NOBULL: Kirk Hanna’s vision for Colorado is still possible, By Eric Schlosser

Kirk Hanna’s vision for Colorado is still possible

By Eric Schlosser

Posted: 11/09/2013

Kirk Hanna leads his then 5-year-old daughter Emily across a ditch as the pair ride on the family

Kirk Hanna leads his then 5-year-old daughter Emily cross a ditch as the pair ride on the family’s 12,000-acre ranch south of Fountain in 1996. (Stuart Wong, Colorado Springs Gazette)

Kirk Hanna was the first person I met in Colorado when I started my research on the fast food industry. It was July 1997, and I’d called Hanna to learn about the marketing issues and development pressures that the state’s ranchers were facing at the time. He was the president of the Colorado Cattlemen’s Association — and could’ve easily passed for a Hollywood cowboy, tall and handsome, with well-worn boots, a thick moustache, and a big white hat. But his battered Dodge minivan didn’t quite fit the image.

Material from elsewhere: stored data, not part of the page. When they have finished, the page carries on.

(* ===== verification/UnitServer.v ===== *)
(** * The unit tests of the server

    [sequencer.rs], [room_manager.rs], [key_package_registry.rs], [registry.rs]
    and [driver.rs]. *)

From S2P Require Import Prelude Env Environments Opcodes Header Framing Payloads Validator Connection.
From S2P Require Import Storage Sequencer Registry KeyPackages RoomManager Driver UnitTesting UnitStorage.

Local Open Scope N_scope.

(** ** [sequencer.rs] *)

Module SequencerTests.

(** A sequencer and its storage; the calls of the storage alone. *)
Abbreviation world := (Sequencer.t * MemoryStorage.t)%type.
Definition on_storage {A} (c : storeM MemoryStorage.t A) : M world StorageError.t A := fun '(q, st) =>
  let '(st', r) := c st in ((q, st'), r).
Definition next_log_index (room_id : N) (w : world) : option N := Sequencer.rooms (fst w) !! room_id.

Definition create_test_frame {S} (room_id sender_id epoch : N) : test S Frame.t :=
  let header := FrameHeader.set_epoch epoch (FrameHeader.set_sender_id sender_id
    (FrameHeader.set_room_id room_id (FrameHeader.new Opcode.AppMessage))) in
  lift (Frame.new header (str ("msg-" +:+ pretty sender_id))).

Definition log_index {S} (f : Frame.t) (expected : N) : test S unit :=
  check_eq (FrameHeader.log_index (Frame.header f)) expected.

Definition accepts_at (actions : list SequencerAction) (expected : N) : test world unit :=
  a ← index actions 0;
  match a with
  | AcceptFrame _ log_index _ => check_eq log_index expected
  | _ => lift Panic
  end.

Definition test_single_frame_sequencing : test world unit :=
  frame ← create_test_frame 100 200 0;
  actions ← unwrap (Sequencer.process_frame frame);
  check_eq (len actions) 3;;
  a ← index actions 0;
  match a with
  | AcceptFrame room_id i frame => check_eq room_id 100;; check_eq i 0;; log_index frame 0
  | _ => lift Panic
  end;;
  a ← index actions 1;
  match a with
  | StoreFrame room_id i _ => check_eq room_id 100;; check_eq i 0
  | _ => lift Panic
  end;;
  a ← index actions 2;
  match a with
  | BroadcastToRoom room_id frame => check_eq room_id 100;; log_index frame 0
  | _ => lift Panic
  end.
(* ===== verification/ServerTransport.v ===== *)
(** * The server's transport

    [lockframe-server/src/transport.rs], the errors of [error.rs] and the start of
    the server in [lib.rs] and [main.rs]: the TLS configuration from files or with
    a certificate of its own, the endpoint, and the loop that accepts
    connections.  Files, PEM, certificate generation and quinn's endpoint are the
    class [ServerQuic]. *)

From S2P Require Import Prelude Env Opcodes Header Framing Tls ClientTransport Payloads Connection.
From S2P Require Import Storage Driver.

Local Open Scope N_scope.

(** ** Errors of [error.rs] *)

Module RuntimeError.

Inductive t :=
  | Config (msg : string)
  | Transport (msg : string)
  | Protocol (msg : string)
  | Internal (msg : string)
  | Driver (err : ServerError.t).

Definition display (e : t) : string :=
  match e with
  | Config msg => "configuration error: " +:+ msg
  | Transport msg => "transport error: " +:+ msg
  | Protocol msg => "protocol error: " +:+ msg
  | Internal msg => "internal error: " +:+ msg
  | Driver err => "driver error: " +:+ ServerError.display err
  end.

Definition source (e : t) : option ServerError.t :=
  match e with Driver err => Some err | _ => None end.

(** [From<DriverError>] and [From<io::Error>], the latter by its message. *)
Definition from_driver (err : ServerError.t) : t := Driver err.
Definition from_io (err : string) : t := Transport err.

End RuntimeError.

(** ** Settings *)

Record ServerRuntimeConfig := mkServerRuntimeConfig {
  bind_address : string;
  cert_path : option string;
  key_path : option string;
  rc_driver : ServerConfig }.

Definition default_runtime_config : ServerRuntimeConfig :=
  mkServerRuntimeConfig "0.0.0.0:4433" None None default_server_config.

(** The arguments of the binary and the settings [main] makes of them. *)
Record Args := mkArgs {
  arg_bind : string;
  arg_cert : option string;
  arg_key : option string;
  arg_max_connections : N;
  arg_log_level : string }.

Definition runtime_config_of (args : Args) : ServerRuntimeConfig :=
  mkServerRuntimeConfig (arg_bind args) (arg_cert args) (arg_key args)
    (mkServerConfig (sc_connection default_server_config) (arg_max_connections args)).

(** Whether [main] warns that no certificate is given. *)
Definition warns_self_signed (args : Args) : bool :=
  bool_decide (arg_cert args = None) || bool_decide (arg_key args = None).

(** ** TLS *)

Section tls_server.
Context {rustls : Rustls}.

(** [quinn::ServerConfig]. *)
Record ServerTls := mkServerTls {
  st_certs : list Certificate;
  st_key : PrivateKey;
  st_client_auth : bool;
  st_alpn_protocols : list bytes }.

Class ServerQuic (Q : Type) := {
  ServerEndpoint : Type;
  Incoming : Type;
  ServerConnection : Type;
  read_file : string -> Q -> Q * res string bytes;
  pem_certs : bytes -> res string (list Certificate);
  pem_private_key : bytes -> res string (option PrivateKey);
  generate_simple_self_signed : list string -> Q -> Q * res string (Certificate * PrivateKey);
  quic_server_unfit : option string;
  endpoint_server : ServerTls -> SocketAddr -> Q -> Q * res string ServerEndpoint;
  endpoint_accept : ServerEndpoint -> Q -> Q * option Incoming;
  incoming_handshake : Incoming -> Q -> Q * res string ServerConnection;
  endpoint_local_addr : ServerEndpoint -> res string SocketAddr;
}.

Section server.
Context {Q : Type} `{!ServerQuic Q}.

(** A call whose error becomes one of [ServerError]. *)
Definition io {A} (err : string -> RuntimeError.t) (context : string) (m : Q -> Q * res string A)
    : M Q RuntimeError.t A := fun q =>
  let '(q', r) := m q in (q', map_err (fun e => err (context +:+ e)) r).

Definition config_err {A} (context : string) (r : res string A) : M Q RuntimeError.t A :=
  lift (map_err (fun e => RuntimeError.Config (context +:+ e)) r).

(** [with_no_client_auth().with_single_cert(..)], the protocol, and the
    conversion for QUIC. *)
Definition server_tls (certs : list Certificate) (key : PrivateKey) : M Q RuntimeError.t ServerTls :=
  match single_cert certs key with
  | Some e => throw (RuntimeError.Config ("invalid TLS config: " +:+ e))
  | None =>
      match quic_server_unfit with
      | Some e => throw (RuntimeError.Config ("QUIC config error: " +:+ e))
      | None => mret (mkServerTls certs key false [ALPN_PROTOCOL])
      end
  end.

Definition load_tls_config (cert_path key_path : string) : M Q RuntimeError.t ServerTls :=
  cert_pem ← io RuntimeError.Config ("failed to read cert '" +:+ cert_path +:+ "': ") (read_file cert_path);
  key_pem ← io RuntimeError.Config ("failed to read key '" +:+ key_path +:+ "': ") (read_file key_path);
  certs ← config_err "failed to parse certificates: " (pem_certs cert_pem);
  key ← config_err "failed to parse private key: " (pem_private_key key_pem);
  match key with
  | None => throw (RuntimeError.Config "no private key found")
  | Some key => server_tls certs key
  end.

Definition generate_self_signed_config : M Q RuntimeError.t ServerTls :=
  cert ← io RuntimeError.Config "failed to generate self-signed cert: "
           (generate_simple_self_signed ["localhost"%string]);
  server_tls [fst cert] (snd cert).

(** ** The endpoint *)

Definition server_config (cert_path key_path : option string) : M Q RuntimeError.t ServerTls :=
  match cert_path, key_path with
  | Some cert, Some key => load_tls_config cert key
  | _, _ => generate_self_signed_config
  end.

Definition bind (address : string) (cert_path key_path : option string)
    : M Q RuntimeError.t ServerEndpoint :=
  match AddrParser.parse address with
  | None => throw (RuntimeError.Config ("invalid bind address '" +:+ address
                     +:+ "': invalid socket address syntax"))
  | Some addr =>
      tls ← server_config cert_path key_path;
      io RuntimeError.Transport "failed to create endpoint: " (endpoint_server tls addr)
  end.

Definition accept (ep : ServerEndpoint) : M Q RuntimeError.t ServerConnection := fun q =>
  match endpoint_accept ep q with
  | (q', None) => (q', Err (RuntimeError.Transport "endpoint closed"))
  | (q', Some incoming) => io RuntimeError.Transport "connection failed: " (incoming_handshake incoming) q'
  end.

Definition local_addr (ep : ServerEndpoint) : res RuntimeError.t SocketAddr :=
  map_err (fun e => RuntimeError.Transport ("failed to get local address: " +:+ e)) (endpoint_local_addr ep).

(** [Server::bind]: a driver over an empty memory and the endpoint. *)
Definition server_bind {Env} (env : Env) (cfg : ServerRuntimeConfig)
    : M Q RuntimeError.t (ServerDriver.t Env MemoryStorage.t * ServerEndpoint) :=
  let driver := ServerDriver.new env MemoryStorage.new (rc_driver cfg) in
  ep ← bind (bind_address cfg) (cert_path cfg) (key_path cfg);
  mret (driver, ep).

(** [n] turns of the loop of [Server::run]: a connection to serve, or an error
    that is logged.  The loop has no exit. *)
Fixpoint accept_loop (n : nat) (ep : ServerEndpoint) (q : Q)
    : Q * list (res RuntimeError.t ServerConnection) :=
  match n with
  | O => (q, [])
  | S n' =>
      let '(q1, r) := accept ep q in
      let '(q2, rs) := accept_loop n' ep q1 in (q2, r :: rs)
  end.

(** ** Lemmas *)

Lemma io_Ok {A} err context (m : Q -> Q * res string A) q q' a :
  io err context m q = (q', Ok a) -> m q = (q', Ok a).
Proof. unfold io. destruct (m q) as [q1 [x| |]]; cbn; by intros [= <- <-]. Qed.

Lemma server_tls_Ok certs key q q' tls :
  server_tls certs key q = (q', Ok tls) ->
  tls = mkServerTls certs key false [ALPN_PROTOCOL] /\ single_cert certs key = None.
Proof.
  unfold server_tls. destruct (single_cert certs key); [done|].
  destruct quic_server_unfit; [done|]. by intros [= <- <-].
Qed.

(** The certificates and the key a server has been told to use are those it
    uses; without both it makes one for [localhost]. *)
Definition from_settings (cert_path key_path : option string) (tls : ServerTls) : Prop :=
  match cert_path, key_path with
  | Some cert, Some key => exists q0 q1 q2 cert_pem key_pem,
      read_file cert q0 = (q1, Ok cert_pem) /\ read_file key q1 = (q2, Ok key_pem) /\
      pem_certs cert_pem = Ok (st_certs tls) /\ pem_private_key key_pem = Ok (Some (st_key tls))
  | _, _ => exists q0 q1 c, st_certs tls = [c] /\
      generate_simple_self_signed ["localhost"%string] q0 = (q1, Ok (c, st_key tls))
  end.

Lemma load_tls_Ok cert key q q' tls :
  load_tls_config cert key q = (q', Ok tls) ->
  from_settings (Some cert) (Some key) tls /\ st_client_auth tls = false /\
  st_alpn_protocols tls = [ALPN_PROTOCOL].
Proof.
  unfold load_tls_config. intros (cp & q1 & Hc%io_Ok & H)%bind_Ok.
  apply bind_Ok in H as (kp & q2 & Hk%io_Ok & H).
  apply bind_Ok in H as (certs & q3 & [-> Hcs%map_err_Ok]%lift_Ok & H).
  apply bind_Ok in H as ([k|] & q4 & [-> Hks%map_err_Ok]%lift_Ok & H); [|done].
  apply server_tls_Ok in H as [-> _]. cbn. split_and!; [|done..]. by exists q, q1, q2, cp, kp.
Qed.

Lemma self_signed_Ok q q' tls :
  generate_self_signed_config q = (q', Ok tls) ->
  (exists q0 q1 c, st_certs tls = [c] /\
     generate_simple_self_signed ["localhost"%string] q0 = (q1, Ok (c, st_key tls))) /\
  st_client_auth tls = false /\ st_alpn_protocols tls = [ALPN_PROTOCOL].
Proof.
  unfold generate_self_signed_config. intros ([c k] & q1 & Hg%io_Ok & H)%bind_Ok.
  apply server_tls_Ok in H as [-> _]. cbn. split_and!; [|done..]. by exists q, q1, c.
Qed.

Lemma server_config_Ok cert key q q' tls :
  server_config cert key q = (q', Ok tls) ->
  from_settings cert key tls /\ st_client_auth tls = false /\ st_alpn_protocols tls = [ALPN_PROTOCOL].
Proof. destruct cert, key; cbn; [apply load_tls_Ok|apply self_signed_Ok..]. Qed.

(** ** Properties *)

(** A server that is up listens at its address, with the certificates and the
    key of its settings or, unless both are given, one of its own; it asks for no
    certificate of a client, and every client of this repository, in either mode,
    agrees with it on the protocol; a client that does not verify accepts it. *)
Theorem endpoints_compatible address cert key q q' ep mode cfg :
  bind address cert key q = (q', Ok ep) -> client_config mode = Ok cfg ->
  exists addr tls q1, AddrParser.parse address = Some addr /\
    endpoint_server tls addr q1 = (q', Ok ep) /\ from_settings cert key tls /\
    st_client_auth tls = false /\ cc_client_auth cfg = None /\
    negotiate_alpn (st_alpn_protocols tls) (cc_alpn_protocols cfg) = Some (Some ALPN_PROTOCOL) /\
    (mode = Insecure -> forall name time, st_certs tls <> [] ->
       accepts_server cfg (st_certs tls) name time = true).
Proof.
  unfold bind. destruct (AddrParser.parse address) as [addr|]; [|done].
  intros (tls & q1 & Ht & H%io_Ok)%bind_Ok Hc. exists addr, tls, q1.
  apply server_config_Ok in Ht as (Hs & Ha & Hp). rewrite Hp.
  destruct quic_unfit as [e|] eqn:Hu.
  { destruct mode; cbn in Hc; unfold secure_client_config, insecure_client_config, quic_client_config in Hc;
      by rewrite Hu in Hc. }
  destruct mode; cbn in Hc; [rewrite secure_config_ok in Hc by done|rewrite insecure_config_ok in Hc by done];
    injection Hc as <-; cbn [cc_client_auth cc_alpn_protocols]; rewrite negotiate_same; split_and!; try done.
  intros _ name time Hne. unfold accepts_server. destruct (st_certs tls); [done|]. by rewrite bool_decide_eq_true_2.
Qed.

(** A certificate without a key, or a key without a certificate, is ignored. *)
Theorem half_given_ignored address cert key q :
  cert = None \/ key = None -> bind address cert key q = bind address None None q.
Proof. unfold bind, server_config. by intros [-> | ->]; destruct (AddrParser.parse address), cert || destruct key. Qed.

(** Once its endpoint is closed, the server's loop goes on without end and only
    logs errors. *)
Theorem closed_endpoint_spins ep n q :
  (forall q, endpoint_accept ep q = (q, None)) ->
  accept_loop n ep q = (q, replicate n (Err (RuntimeError.Transport "endpoint closed"))).
Proof.
  intros H. induction n as [|n IH]; [done|]. cbn [accept_loop replicate]. unfold accept. by rewrite H, IH.
Qed.

End server.
End tls_server.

As we drove through the subdivisions south of Colorado Springs, heading toward his ranch in Fountain, I soon realized that Hanna defied easy categorization. He was a proud rancher — and an ardent environmentalist. In those days, it was rare to meet anyone brave enough or foolish enough to admit being both.

Ranchers tended to view environmentalists as commie/pinko/white-wine drinkers from the city who wanted to destroy a great American way of life. And environmentalists regarded the ranching community with even greater disdain. Edward Abbey had said it best: "The rancher is a man who strings barbed wire all over the range; drills wells and bulldozes stock ponds … poisons coyotes and prairie dogs; shoots eagles, bears, and cougars on sight; supplants the native grasses with tumbleweed, snakeweed, poverty weed, anthills, mud, dust, and flies … then leans back and grins at the TV cameras and talks about how much he loves the American West."

Kirk Hanna was working hard to bridge the gap between two groups that had long hated one another. He saw that environmentalists had become increasingly alienated from the lives of ordinary people — more concerned, it often seemed, with saving rare frogs from extinction than with preserving rural culture and agriculture. And Hanna understood that ranchers in Colorado had become an endangered species, routinely driven off the land to make way for new highways, malls, and housing developments. He believed that the desire to protect open space could be a source of common ground. Ranchers could serve as stewards of the land, instead of its despoilers. And environmentalists could learn to appreciate a landscape that included human beings.

I found Hanna to be bright, articulate, and charismatic. What he said made a lot of sense. And what he did was even more impressive. He ranched like an environmentalist, restoring stream banks, rotating his cattle through different pastures, allowing native grasses to recover. After spending time a good deal of time with him, I honestly thought Hanna would some day become the governor of Colorado, a leader dedicated to building coalitions and inspiring a sense of community. Instead, he passed away less than a year-and-a-half after we met, having taken his own life just a week before Christmas.

I wrote about Kirk Hanna in my book, "Fast Food Nation," calling him "Hank" to protect his family from unwanted publicity. One of the central themes of the book is the conflict between the new West and the old — and I set most of the book in Colorado because the state seemed to have become what California once was: a laboratory for the future, setting trends that the rest of America would soon follow. I didn’t use Hanna as a convenient symbol to illustrate those larger themes. He was a complex man, and his undoing had as much to do with deeply personal struggles as with larger social forces.

But his death was not an isolated event; suicide is still the leading cause of external death for Colorado ranchers and farmers. They are more likely to take their own lives than to be killed on the job by tractors or livestock. And the forces that are shaping Colorado in the 21st century threaten those who regard the land as more than just a commodity to be bought and sold, who view agriculture as a calling and just a occupation, and who hope to hand their ranches and farms down to the next generation in better shape.

First drought, then floods; a cattle market ruled by a handful of multinational corporations; a state population that has grown by more than 50 percent since the early 1980s; a mindset that values profits over open space, that celebrates the short-term, not the long-term view — these are some of the things that continue to drive Colorado ranchers off the land. The recent calls for succession reflect the persistent gulf between the state’s rural and urban inhabitants. And yet, all is not lost.

The kind of range management that Kirk Hanna championed has become more commonplace — as has the notion that ranchers and environmentalists must work together. An organization that Hanna helped to create, the Colorado Cattlemen’s Agricultural Land Trust, has removed almost half a million acres of land from future development. That’s an area larger than that of all the state parks.

Almost 15 years after his death, Hanna’s vision for Colorado — as a place that cherishes both urban life and agriculture, that opposes growth for its own sake, that refuses mindlessly to pave over its past — remains urgent and compelling.

As tens of thousands of people once again move to the state, I hope the newcomers won’t be allowed to destroy the unique spirit of the place and the beauty that drew them here in the first place.